As with Abraham, our journey through times of wilderness relies on growing trust and connection with God.
There are varieties of wilderness, but whatever kind of wilderness we find ourselves, of whatever description, it is a place of separation and preparation.
The Wilderness Is a Place of Quiet and Listening
The Jewish Publication Society translation of Exodus 3:1 reads, “Moses went to the farthest end of the wilderness.” Wilderness separation is perhaps to the farthest side of the familiar. The wilderness may mean separation from what is familiar, but also separation to God. On one hand, our wilderness may be a place where we feel alone—but it can also be a place of an undistracted separation and solitude, and a closeness to God.

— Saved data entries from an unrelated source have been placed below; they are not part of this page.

(* ===== verification/HubCommit.v ===== *)
(** * Planning and committing a change (internal/sharesync/hub_root.go)

    A reported change is planned with the root's lock held ([prepare]), decided
    without it, and committed with it again ([commitPlan]) unless the path or
    the tree's shape around it changed in between. *)

From S2P Require Import Prelude GoStrings Sha256 Entry SyncPolicy Mergers Journal HubState.
Local Open Scope string_scope.
Local Open Scope Z_scope.
Local Open Scope list_scope.

(** ** The tree's shape *)

Record shapeCheck := MkShape {
  sh_keep : bool;
  sh_conflict : bool;
  sh_reason : string;
  sh_resurrect : list string;
  sh_modes : list Z
}.

Definition shape_equal (s o : shapeCheck) : bool :=
  Bool.eqb (sh_keep s) (sh_keep o) && Bool.eqb (sh_conflict s) (sh_conflict o)
  && String.eqb (Join (sh_resurrect s) (String nul "")) (Join (sh_resurrect o) (String nul "")).

Definition refuse (reason : string) : shapeCheck := MkShape true true reason [] [].

(** checkShape's loop over the folders above a change. *)
Fixpoint shape_walk (es : gmap key hubEntry) (dirs : list string) (s : shapeCheck) : shapeCheck :=
  match dirs with
  | [] => s
  | a :: rest =>
      let e := es !! MkKey "" a in
      if negb (live_hub e) then
        let mode := match e with
                    | Some e => if negb (emode (he_entry e) =? 0) then emode (he_entry e) else 493
                    | None => 493
                    end in
        shape_walk es rest
          (MkShape (sh_keep s) (sh_conflict s) (sh_reason s) (sh_resurrect s ++ [a]) (sh_modes s ++ [mode]))
      else match e with
           | Some e =>
               if negb (bool_decide (ekind (he_entry e) = Dir))
               then refuse (a +:+ " is a " +:+ Kind_String (ekind (he_entry e)) +:+ " now")
               else shape_walk es rest s
           | None => shape_walk es rest s
           end
  end.

Definition checkShape (root : hubRoot) (c : Change) (cur : option hubEntry) : shapeCheck :=
  let children := default 0 (hr_children root !! c_path c) in
  let s := MkShape false false "" [] [] in
  if negb (Live (c_entry c)) then
    match cur with
    | Some e =>
        if bool_decide (ekind (he_entry e) = Dir) && (0 <? children)
        then MkShape true false "the folder holds content the delete had not seen" [] []
        else s
    | None => s
    end
  else if negb (bool_decide (ekind (c_entry c) = Dir)) && (0 <? children)
  then refuse "a folder with content stands there"
  else shape_walk (hr_entries root) (ancestors (c_path c)) s.

(** ** Planning *)

Record plan := MkPlan {
  pl_key : key;
  pl_merger : Merger;
  pl_side : SideInfo;
  pl_change : Change;
  pl_base : Z;
  pl_cur : option hubEntry;
  pl_fast : bool;
  pl_shape : shapeCheck
}.

Definition answer (c : Change) (s : AckStatus) (rev : Z) : Ack := MkAck (c_path c) rev s (c_entry c).

(** held: the side holds cur's state. *)
Definition held_at (sr : sideRoot) (p : string) (cur : hubEntry) : sideRoot :=
  if Live (he_entry cur) then set_held sr (<[p := he_rev cur]> (sr_held sr))
  else set_held sr (delete p (sr_held sr)).

(** A refused change: the side holds content the hub does not, or nothing. *)
Definition refused_at (now : Z) (c : Change) (sr : sideRoot) : sideRoot :=
  let sr := if Live (c_entry c) then set_held sr (<[c_path c := 0]> (sr_held sr))
            else set_held sr (delete (c_path c) (sr_held sr)) in
  mark sr (c_path c) now.

Definition fast_forward (root : hubRoot) (side : SideInfo) (base : Z) (cur : option hubEntry) : bool :=
  match cur with
  | None => true
  | Some e => (base =? he_rev e)
              || String.eqb (he_origin e) (side_id side) && (base =? he_base e)
              || String.eqb (hr_writer root) (side_id side)
  end.

(** The side has spoken for the path: its backoff ends and its report counts. *)
Definition spoken (p : string) (sr : sideRoot) : sideRoot :=
  let sr := set_backoff sr (delete p (sr_backoff sr)) in
  set_reports sr (<[p := u64 (default 0 (sr_reports sr !! p) + 1)]> (sr_reports sr)).

Definition prepare (now : Z) (root : hubRoot) (k : key) (m : Merger) (side : SideInfo) (c : Change) (base : Z)
    : (plan + Ack) * hubRoot :=
  match hr_broken root with
  | Some _ => (inr (answer c Deferred 0), root)
  | None =>
      let id := side_id side in
      let root := on_side root id (spoken (c_path c)) in
      let hk := (id, c_path c) in
      let root := set_holds root (hr_holds root ∖ {[hk]}) in
      let cur := hr_entries root !! k in
      match cur with
      | Some e =>
          if Same (he_entry e) (c_entry c) then
            (inr (answer c Accepted (he_rev e)), on_side root id (fun sr => held_at sr (c_path c) e))
          else if negb (String.eqb (hr_writer root) "") && negb (String.eqb id (hr_writer root)) then
            (inr (answer c Superseded 0), on_side root id (refused_at now c))
          else if bool_decide (ekind (c_entry c) = File) && overCap root (esize (c_entry c)) cur then
            (inr (answer c Deferred 0), set_holds root ({[hk]} ∪ hr_holds root))
          else
            (inl (MkPlan k m side c base cur (fast_forward root side base cur) (checkShape root c cur)), root)
      | None =>
          if negb (Live (c_entry c)) then (inr (answer c Accepted 0), root)
          else if negb (String.eqb (hr_writer root) "") && negb (String.eqb id (hr_writer root)) then
            (inr (answer c Superseded 0), on_side root id (refused_at now c))
          else if bool_decide (ekind (c_entry c) = File) && overCap root (esize (c_entry c)) None then
            (inr (answer c Deferred 0), set_holds root ({[hk]} ∪ hr_holds root))
          else
            (inl (MkPlan k m side c base None (fast_forward root side base None) (checkShape root c None)), root)
      end
  end.

(** What decide prepared for the commit. *)
Record planExtra := MkExtra { px_conflict : string; px_merged : Entry; px_hist : string }.

(** ** Committing *)

Section commit.
Context (cfg : hubConf) `{C : !journal_codec hubRecord}.

(** unvouch: the rev of the state becomes its base too. *)
Definition unvouch (root : hubRoot) (k : key) (e : hubEntry) (side : string) : hubRoot :=
  if negb (String.eqb (he_origin e) side) || (he_base e =? he_rev e) then root
  else
    let e := MkHub (he_entry e) (he_rev e) (he_origin e) (he_rev e) (he_at e) (he_hist e) in
    let root := set_tree root (<[k := e]> (hr_entries root)) (hr_children root) (hr_total root) in
    let '(_, j, d) := Journal.commit (put (hr_journal root) (journalKey k) (RecEntry e)) (hr_disk root) in
    set_journal root j d.

Definition names (root : hubRoot) (hash : string) : bool :=
  existsb (fun ke => bool_decide (hash ∈ names_of ke.2)) (map_to_list (hr_entries root)).

(** blobStore.remove. *)
Definition blobs_remove (blobs : gmap string blob) (hash : string) : gmap string blob :=
  if validHash hash then delete hash blobs else blobs.

Definition forget (root : hubRoot) (before kept : list histRev) : hubRoot :=
  set_blobs root (foldl (fun blobs hr =>
    if bool_decide (hi_hash hr ∈ map hi_hash kept) || names root (hi_hash hr) then blobs
    else blobs_remove blobs (hi_hash hr)) (hr_blobs root) before).

(** resurrect's loop: the folders with their modes. *)
Fixpoint resurrect_dirs (now : Z) (root : hubRoot) (side : string) (dirs : list (string * Z))
    : option journal_error * hubRoot :=
  match dirs with
  | [] => (None, root)
  | (a, mode) :: rest =>
      match setEntry cfg now root (MkKey "" a) (entry_of Dir (fileMode Dir mode)) side 0 [] "" with
      | (Err e, root) => (Some e, root)
      | (Ok _, root) => resurrect_dirs now root side rest
      end
  end.

Definition resurrect (now : Z) (root : hubRoot) (p : plan) : option journal_error * hubRoot :=
  resurrect_dirs now root (side_id (pl_side p)) (zip (sh_resurrect (pl_shape p)) (sh_modes (pl_shape p))).

(** The path did not change since it was planned: the same rev, or still none. *)
Definition unchanged (now cur : option hubEntry) : bool :=
  match now, cur with
  | None, None => true
  | Some n, Some c => he_rev n =? he_rev c
  | _, _ => false
  end.

(** commitPlan; no answer means retry. *)
Definition commitPlan (now : Z) (root : hubRoot) (p : plan) (res : MergeResult) (extra : planExtra)
    : option Ack * hubRoot :=
  let c := pl_change p in
  let id := side_id (pl_side p) in
  match hr_broken root with
  | Some _ => (Some (answer c Deferred 0), root)
  | None =>
      let cur := hr_entries root !! pl_key p in
      let merged := bool_decide (decision res = Merged) in
      if negb (unchanged cur (pl_cur p)) then (None, root)
      else if negb (shape_equal (checkShape root c cur) (pl_shape p)) then (None, root)
      else
        let sz := if merged then esize (px_merged extra) else esize (c_entry c) in
        if negb (bool_decide (decision res = Keep)) && (bool_decide (ekind (c_entry c) = File) || merged)
           && overCap root sz cur
        then (Some (answer c Deferred 0), set_holds root ({[ (id, c_path c) ]} ∪ hr_holds root))
        else if bool_decide (decision res = Keep) then
          let root := on_side root id (refused_at now c) in
          match cur with
          | None => (Some (answer c Superseded 0), root)
          | Some e =>
              if pl_fast p then (Some (answer c Superseded 0), unvouch root (pl_key p) e id)
              else (Some (answer c Superseded (he_rev e)), root)
          end
        else
          match resurrect now root p with
          | (Some _, root) => (Some (answer c Deferred 0), root)
          | (None, root) =>
              let '(entry, origin, except) := if merged then (px_merged extra, "", "") else (c_entry c, id, id) in
              let before := match cur with Some e => he_hist e | None => [] end in
              let hist :=
                if negb (String.eqb (px_hist extra) "") then
                  let h := before ++ [MkHist (u64 (hr_rev root + 1)) (px_hist extra)] in
                  drop (length h - m_history (pl_merger p)) h
                else before in
              let hist := if Live entry then hist else [] in
              match setEntry cfg now root (pl_key p) entry origin (c_base c) hist except with
              | (Err _, root) => (Some (answer c Deferred 0), root)
              | (Ok ne, root) =>
                  let root := if bool_decide (m_scope (pl_merger p) = ScopeLocation)
                              then forget root before hist else root in
                  if merged then
                    (Some (answer c Superseded (he_rev ne)),
                     on_side root id (fun sr => set_held sr (<[c_path c := 0]> (sr_held sr))))
                  else
                    (Some (answer c Accepted (he_rev ne)), on_side root id (fun sr => held_at sr (c_path c) ne))
              end
          end
  end.

End commit.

The Gospels record Jesus seeking solitude in a wilderness to be alone with the Father more than forty times. Examples of His practice of solitude are found throughout the Gospels: “But He Himself would often slip away to the wilderness and pray” (Luke 5:16). “And it was at this time that He went off to the mountain to pray, and He spent the whole night in prayer to God” (Luke 6:12). (See also Luke 9:18; Matthew 14:23; John 6:15.) Jesus sought deliberate times of solitude with a greater emphasis on personal devotion to the presence of the Father. The wilderness was a place of separation to God not from Him.
In that separation and solitude, we are changed. Speaking of the wilderness, Henri Nouwen writes, “Solitude is the furnace of transformation. Without solitude, we remain victims of our society and continue to be entangled in the illusions of false self.”[2] In the wilderness, we become who we truly are.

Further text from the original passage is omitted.